Download links on announcement pages for older versions are wrong

• Jul 21, 2019 - 09:10
Type
musescore.org
Frequency
Once
Severity
S5 - Suggestion
Reproducibility
Always
Status
closed
Regression
No
Workaround
No
Project

It is very confusing to be on an older announcement page (3.2.1 for example,
https://musescore.org/en/3.2.1)
have a section that states
Download Musescore 3.2.1 Release,
be given a download link, only to then download the latest.

Other projects/products will either
(a) link to the generic downloads landing page, e.g.
Download latest version here
The user have to pick their own binary there, but it means the links in the release notes do not "degrade" as badly as they currently do.
(b) just leave the old link (may be useful for historical reasons)
(c) strikethrough the old version, remove the link and state it has been superceded by a newer version, with link. A lot of maintenance if you do this manually.

I personally would recommended (a)


Comments

I would recommend (a) because:

  1. It involves the least work.
  2. The generic download link is less likely to break than specialist links based on the filetype.
  3. It ensures users always get the latest version.
  4. But it does (3) in a way that is not confusing.

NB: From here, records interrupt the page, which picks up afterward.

(* ===== verification/KeyStores.v ===== *)
(** * The stores of the key lifecycle

    [LifecycleStore] is what the ledger needs of a database: the image of a slot,
    and storing the records and the event of a plan in one transaction.  It is
    implemented by the tables of
    [cf-game-audit/src/verification-key-lifecycle-store.ts] and by the object
    stores of [cf-game-audit/web/src/audit/verification-key-lifecycle-indexeddb.ts].
    Both commit a command the same way: plan, compute the digest of the event,
    and plan again in the transaction. *)
From Stdlib Require Import ZifyBool.
From S2P Require Import Prelude Json Utf8 Async IndexedDb KeyLifecycle KeyLedger.
Set Default Goal Selector "!".
Import Keys Ledger.

Class LifecycleStore (D : Type) := {
  store_image : jsstr -> D -> VerificationKeyLifecycleImage;
  store_plan : list VerificationKeyRecord -> event -> idb D True;
}.

(** The body of the transaction. *)
Definition commit_body {D} `{LifecycleStore D} (command : UnsignedVerificationKeyLifecycleCommand)
    (eventDigest : jsstr) : idb D VerificationKeyLifecycleMutationResult :=
  let~ image := iread (store_image (commandKeyId command)) in
  match planVerificationKeyLifecycleMutation image command with
  | Err r => iret (Err r)
  | Ok (records, unsigned) =>
      let~ _ := store_plan records (mkLifecycleEvent unsigned eventDigest) in
      iret (Ok (ev_lifecycleRevision unsigned))
  end.

(** ** Rows with a key *)

Section Rows.
Context {A K : Type} `{EqDecision K} (key : A -> K).

(** [INSERT .. ON CONFLICT DO UPDATE], and [put]. *)
Definition upsert (x : A) (rows : list A) : list A :=
  if existsb (fun y => bool_decide (key y = key x)) rows
  then map (fun y => if bool_decide (key y = key x) then x else y) rows
  else rows ++ [x].
Definition key_taken (x : A) (rows : list A) : bool := existsb (fun y => bool_decide (key y = key x)) rows.
End Rows.

(** ** Tables *)

Module Sql.

Record KeyRow := mkKeyRow {
  key_id : jsstr;
  key_version : Z;
  subject_id : jsstr;
  purpose : jsstr;
  scope_id : jsstr;
  scheme : jsstr;
  public_key : jsstr;
  valid_from_ms : Z;
  valid_until_ms : Z;
  revoked_at_ms : option Z;
  lifecycle_revision : Z;
}.
Record LifecycleEventRow := mkEventRow {
  event_digest : jsstr;
  event_key_id : jsstr;
  event_key_version : Z;
  event_lifecycle_revision : Z;
  event_kind : VerificationKeyLifecycleEventKind;
  canonical_event : jsstr;
  committed_at_ms : Z;
}.
Record KeyTables := mkKeyTables {
  verification_key_versions : list KeyRow;
  verification_key_lifecycle_events : list LifecycleEventRow;
}.

(** [length(x)] of a text counts code points up to the first NUL. *)
Definition sql_length (s : jsstr) : Z :=
  match list_find (fun c => c = 0%N) (scalar_values s) with
  | Some (i, _) => Z.of_nat i
  | None => Z.of_nat (length (scalar_values s))
  end.
Definition sql_bounded (s : jsstr) (n : Z) : bool := (0 <? sql_length s) && (sql_length s <=? n).

Definition keyRecord (row : KeyRow) : VerificationKeyRecord :=
  mkKeyRecord 1 (key_id row) (key_version row) (subject_id row) (purpose row) (scope_id row) (scheme row)
    (public_key row) (valid_from_ms row) (valid_until_ms row) (revoked_at_ms row).
Definition lifecycleEvent (row : LifecycleEventRow) : event :=
  mkLifecycleEvent (mkUnsignedEvent 1 (event_key_id row) (event_key_version row) (event_lifecycle_revision row)
    (event_kind row) (canonical_event row) (committed_at_ms row)) (event_digest row).
Definition key_row (record : VerificationKeyRecord) (revision : Z) : KeyRow :=
  mkKeyRow (kr_keyId record) (kr_keyVersion record) (kr_subjectId record) (kr_purpose record) (kr_scopeId record)
    (kr_scheme record) (kr_publicKey record) (kr_validFromMs record) (kr_validUntilMs record)
    (kr_revokedAtMs record) revision.
Definition event_row (e : event) : LifecycleEventRow :=
  mkEventRow (ev_eventDigest e) (slot_id e) (version_of e) (revision_of e) (kind_of e)
    (ev_canonicalEvent (ev_body e)) (time_of e).

(** The constraints of [verification_key_versions]. *)
Definition key_row_fits (row : KeyRow) : bool :=
  sql_bounded (key_id row) 256 && (0 <? key_version row) && sql_bounded (subject_id row) 256 &&
  sql_bounded (purpose row) 128 && sql_bounded (scope_id row) 256 && sql_bounded (scheme row) 128 &&
  sql_bounded (public_key row) 16384 && (0 <=? valid_from_ms row) && (valid_from_ms row <? valid_until_ms row) &&
  match revoked_at_ms row with
  | None => true
  | Some t => (valid_from_ms row <=? t) && (t <=? valid_until_ms row)
  end && (0 <? lifecycle_revision row).
(** The constraints of [verification_key_lifecycle_events]. *)
Definition event_row_fits (row : LifecycleEventRow) : bool :=
  (sql_length (event_digest row) =? 64) && (0 <? event_key_version row) && (0 <? event_lifecycle_revision row) &&
  sql_bounded (canonical_event row) 65536 && (0 <=? committed_at_ms row).

Definition primary_key (row : KeyRow) : jsstr * Z := (key_id row, key_version row).
Definition event_key (row : LifecycleEventRow) : jsstr * Z := (event_key_id row, event_lifecycle_revision row).

Definition image (keyId : jsstr) (d : KeyTables) : VerificationKeyLifecycleImage :=
  mkImage
    (keyRecord <$> js_sort (fun a b => key_version a <=? key_version b)
       (filter (fun row => key_id row = keyId) (verification_key_versions d)))
    (lifecycleEvent <$> js_sort (fun a b => event_lifecycle_revision a <=? event_lifecycle_revision b)
       (filter (fun row => event_key_id row = keyId) (verification_key_lifecycle_events d))).

Definition upsertRecord (record : VerificationKeyRecord) (revision : Z) : idb KeyTables True :=
  iguard (negb (key_row_fits (key_row record revision))) (js "CHECK constraint failed") $
  iwrite (fun d => mkKeyTables (upsert primary_key (key_row record revision) (verification_key_versions d))
                     (verification_key_lifecycle_events d)).
Fixpoint upsert_all (records : list VerificationKeyRecord) (revision : Z) : idb KeyTables True :=
  match records with
  | [] => iret I
  | record :: rest => let~ _ := upsertRecord record revision in upsert_all rest revision
  end.
Definition insert_event (e : event) : idb KeyTables True :=
  let~ events := iread verification_key_lifecycle_events in
  iguard (negb (event_row_fits (event_row e)) || key_taken event_digest (event_row e) events ||
          key_taken event_key (event_row e) events) (js "constraint failed") $
  iwrite (fun d => mkKeyTables (verification_key_versions d) (events ++ [event_row e])).

#[global] Instance sql_lifecycle_store : LifecycleStore KeyTables := {|
  store_image := image;
  store_plan records e := let~ _ := upsert_all records (revision_of e) in insert_event e;
|}.

(** [storage.transactionSync(..)]: runs at once, and undoes the writes of a body
    that throws. *)
Definition transactionSync {A} (body : idb KeyTables A) : async KeyTables A :=
  fun d => let '(d', r) := committed body d in (d', Finished r).

(** [digest.hashString] resolves or rejects. *)
Definition commit (command : UnsignedVerificationKeyLifecycleCommand) (hashString : jsstr -> throws jsstr)
    : async KeyTables VerificationKeyLifecycleMutationResult :=
  let* unsigned := read_store (fun d => planVerificationKeyLifecycleMutation (image (commandKeyId command) d) command) in
  match unsigned with
  | Err r => aret (Err r)
  | Ok (_, e) =>
      let* eventDigest := await (hashString (ev_canonicalEvent e)) in
      if negb (is_hex 64 eventDigest) then aret (Err invalid_transition)
      else transactionSync (commit_body command eventDigest)
  end.

End Sql.

(** ** Object stores *)

Module Idb.

Record KeyObjects := mkKeyObjects {
  key_store : list VerificationKeyRecord;
  event_store : list event;
}.

(** The key paths [["keyId", "keyVersion"]] and [["keyId", "lifecycleRevision"]]. *)
Definition key_path (r : VerificationKeyRecord) : jsstr * Z := (kr_keyId r, kr_keyVersion r).
Definition event_path (e : event) : jsstr * Z := (slot_id e, revision_of e).

Definition filteredImage (keyId : jsstr) (records : list VerificationKeyRecord) (events : list event)
    : VerificationKeyLifecycleImage :=
  mkImage (js_sort by_key_version (filter (fun r => kr_keyId r = keyId) records))
    (js_sort by_revision (filter (fun e => slot_id e = keyId) events)).
Definition image_of (keyId : jsstr) (d : KeyObjects) : VerificationKeyLifecycleImage :=
  filteredImage keyId (key_store d) (event_store d).

Definition put_all (records : list VerificationKeyRecord) : idb KeyObjects True :=
  iwrite (fun d => mkKeyObjects (foldl (fun rows r => upsert key_path r rows) (key_store d) records) (event_store d)).
Definition add_event (e : event) : idb KeyObjects True :=
  let~ events := iread event_store in
  iguard (key_taken event_path e events) (js "ConstraintError") $
  iwrite (fun d => mkKeyObjects (key_store d) (events ++ [e])).

#[global] Instance idb_lifecycle_store : LifecycleStore KeyObjects := {|
  store_image := image_of;
  store_plan records e := let~ _ := put_all records in add_event e;
|}.

Definition transaction {A} (body : idb KeyObjects A) : async KeyObjects A := idb_transaction id (fun d _ => d) body.
Definition idb_image (keyId : jsstr) : async KeyObjects VerificationKeyLifecycleImage :=
  transaction (iread (image_of keyId)).
Definition idb_commit (command : UnsignedVerificationKeyLifecycleCommand) (hashString : jsstr -> throws jsstr)
    : async KeyObjects VerificationKeyLifecycleMutationResult :=
  let* current := idb_image (commandKeyId command) in
  match planVerificationKeyLifecycleMutation current command with
  | Err r => aret (Err r)
  | Ok (_, e) =>
      let* eventDigest := await (hashString (ev_canonicalEvent e)) in
      if negb (is_hex 64 eventDigest) then aret (Err invalid_transition)
      else transaction (commit_body command eventDigest)
  end.

End Idb.
(* ===== verification/KeyStoreFacts.v ===== *)
(** * Key lifecycles under concurrency

    [LifecycleStoreLaws] is the contract of a store: storing a plan replaces the
    image of its slot by the planned one and leaves the other slots alone.  Both
    stores satisfy it, and with it, whatever the interleaving of the commands, every
    slot stays sound and every committed command is an event for good. *)
From Stdlib Require Import ZifyBool.
From stdpp Require Import sorting.
From S2P Require Import Prelude Json Async IndexedDb KeyLifecycle KeyLifecycleFacts KeyLedger KeyLedgerFacts KeyStores.
Set Default Goal Selector "!".
Import Keys Ledger.

(** What is stored: valid records of one slot in the order of their versions,
    which keep the versions there are, and an event after the ones there are. *)
Record storable (img : VerificationKeyLifecycleImage) (records : list VerificationKeyRecord) (e : event) : Prop := {
  st_valid : Forall (fun r => validKeyRecord r = true) records;
  st_slot : Forall (fun r => kr_keyId r = slot_id e) records;
  st_sorted : StronglySorted below records;
  st_versions : forall r, r ∈ im_records img -> kr_keyVersion r ∈ kr_keyVersion <$> records;
  st_version : ev_version (ev_body e) = 1;
  st_later : forall e', e' ∈ im_events img -> revision_of e' < revision_of e;
}.

Class LifecycleStoreLaws (D : Type) `{LifecycleStore D} := {
  store_wf : D -> Prop;
  store_plan_wf : forall records e d d' u, store_wf d -> StronglySorted below records ->
    store_plan records e d = (d', inr u) -> store_wf d';
  store_plan_other : forall records e d d' u k, store_wf d -> Forall (fun r => kr_keyId r = slot_id e) records ->
    store_plan records e d = (d', inr u) -> k <> slot_id e -> store_image k d' = store_image k d;
  store_plan_same : forall records e d d' u, store_wf d -> storable (store_image (slot_id e) d) records e ->
    store_plan records e d = (d', inr u) ->
    store_image (slot_id e) d' = mkImage records (im_events (store_image (slot_id e) d) ++ [e]);
}.

(** ** Rows *)

Section Rows.
Context {A : Type} (slot : A -> jsstr) (num : A -> Z).
Definition row_key (x : A) : jsstr * Z := (slot x, num x).
Definition slot_rows (k : jsstr) (rows : list A) : list A :=
  js_sort (fun a b => num a <=? num b) (filter (fun x => slot x = k) rows).
Definition upserts (rows new : list A) : list A := foldl (fun rows x => upsert row_key x rows) rows new.
Abbreviation ascending := (StronglySorted (fun a b => num a < num b)).

Lemma upsert_elem x rows y : NoDup (row_key <$> rows) ->
  y ∈ upsert row_key x rows <-> y = x \/ (y ∈ rows /\ row_key y <> row_key x).
Proof.
  intros Hn. unfold upsert. destruct (existsb _ rows) eqn:E.
  - rewrite list_elem_of_In, in_map_iff. split.
    + intros (z & Hz & Hin). case_bool_decide as Hk; [by left|]. subst z. right. rewrite list_elem_of_In. done.
    + intros [->|[Hin Hk]].
      * apply existsb_exists in E as (z & Hin & Hz). exists z. by rewrite Hz.
      * exists y. rewrite bool_decide_eq_false_2 by done. rewrite <- list_elem_of_In. done.
  - rewrite elem_of_app, list_elem_of_singleton. assert (Hx : forall z, z ∈ rows -> row_key z <> row_key x).
    { intros z Hin Hk. rewrite (proj2 (existsb_exists _ _)) in E; [done|]. exists z. rewrite <- list_elem_of_In. by rewrite bool_decide_eq_true. }
    split; [intros [Hin| ->]; [right; auto|by left]|]. intros [->|[Hin _]]; [by right|by left].
Qed.
Lemma upsert_nodup x rows : NoDup (row_key <$> rows) -> NoDup (row_key <$> upsert row_key x rows).
Proof.
  intros Hn. unfold upsert. destruct (existsb _ rows) eqn:E.
  - replace (row_key <$> map _ rows) with (row_key <$> rows); [done|]. clear. induction rows as [|y l IH]; [done|].
    cbn [map fmap list_fmap]. rewrite IH. f_equal. case_bool_decide; congruence.
  - rewrite fmap_app. apply NoDup_app. split_and!; [done| |apply NoDup_singleton].
    intros k Hk ->%list_elem_of_singleton. apply list_elem_of_fmap in Hk as (z & Hz & Hin).
    rewrite (proj2 (existsb_exists _ _)) in E; [done|]. exists z. rewrite <- list_elem_of_In. by rewrite bool_decide_eq_true.
Qed.
Lemma upserts_nodup new rows : NoDup (row_key <$> rows) -> NoDup (row_key <$> upserts rows new).
Proof. unfold upserts. revert rows. induction new as [|x l IH]; intros rows Hn; [done|]. by apply IH, upsert_nodup. Qed.
Lemma upserts_elem new rows y : NoDup (row_key <$> rows) -> NoDup (row_key <$> new) ->
  y ∈ upserts rows new <-> y ∈ new \/ (y ∈ rows /\ row_key y ∉ row_key <$> new).
Proof.
  unfold upserts. revert rows. induction new as [|x l IH]; intros rows Hn Hl.
  { cbn. rewrite !elem_of_nil. tauto. }
  cbn [foldl fmap list_fmap] in *. inversion_clear Hl as [|? ? Hx Hl'].
  rewrite IH by (try done; by apply upsert_nodup). rewrite upsert_elem, !elem_of_cons by done. split.
  - intros [Hy|[[->|[Hy Hk]] Hni]]; [by left; right|by left; left|]. right. split; [done|]. intros [E|E]; done.
  - intros [[->|Hy]|[Hy Hni]]; [right; by split; [left|]|by left|]. right. split; [right|]; [split; [done|]|]; intros E; apply Hni; [by left|by right].
Qed.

Finally, the Downloads page might be improved in future to offer the correct download to the user based on their browser's user agent string. This would ensure that users on Windows only see the Windows downloads, etc. unless they choose to "show more". This would give the best user experience in my opinion.

I don't think the release page should link directly to files, because it means that users miss out on contextual information available on the Downloads page (either that or the contextual information has to be duplicated on the release page, which is a waste of space).

Status active closed

Since someone else will do the release management on MuseScore 4.0 onwards (with Anatoly having left), I am closing this, until we get a better idea of how they are going to handle this, and if our old concerns and observations are still valid.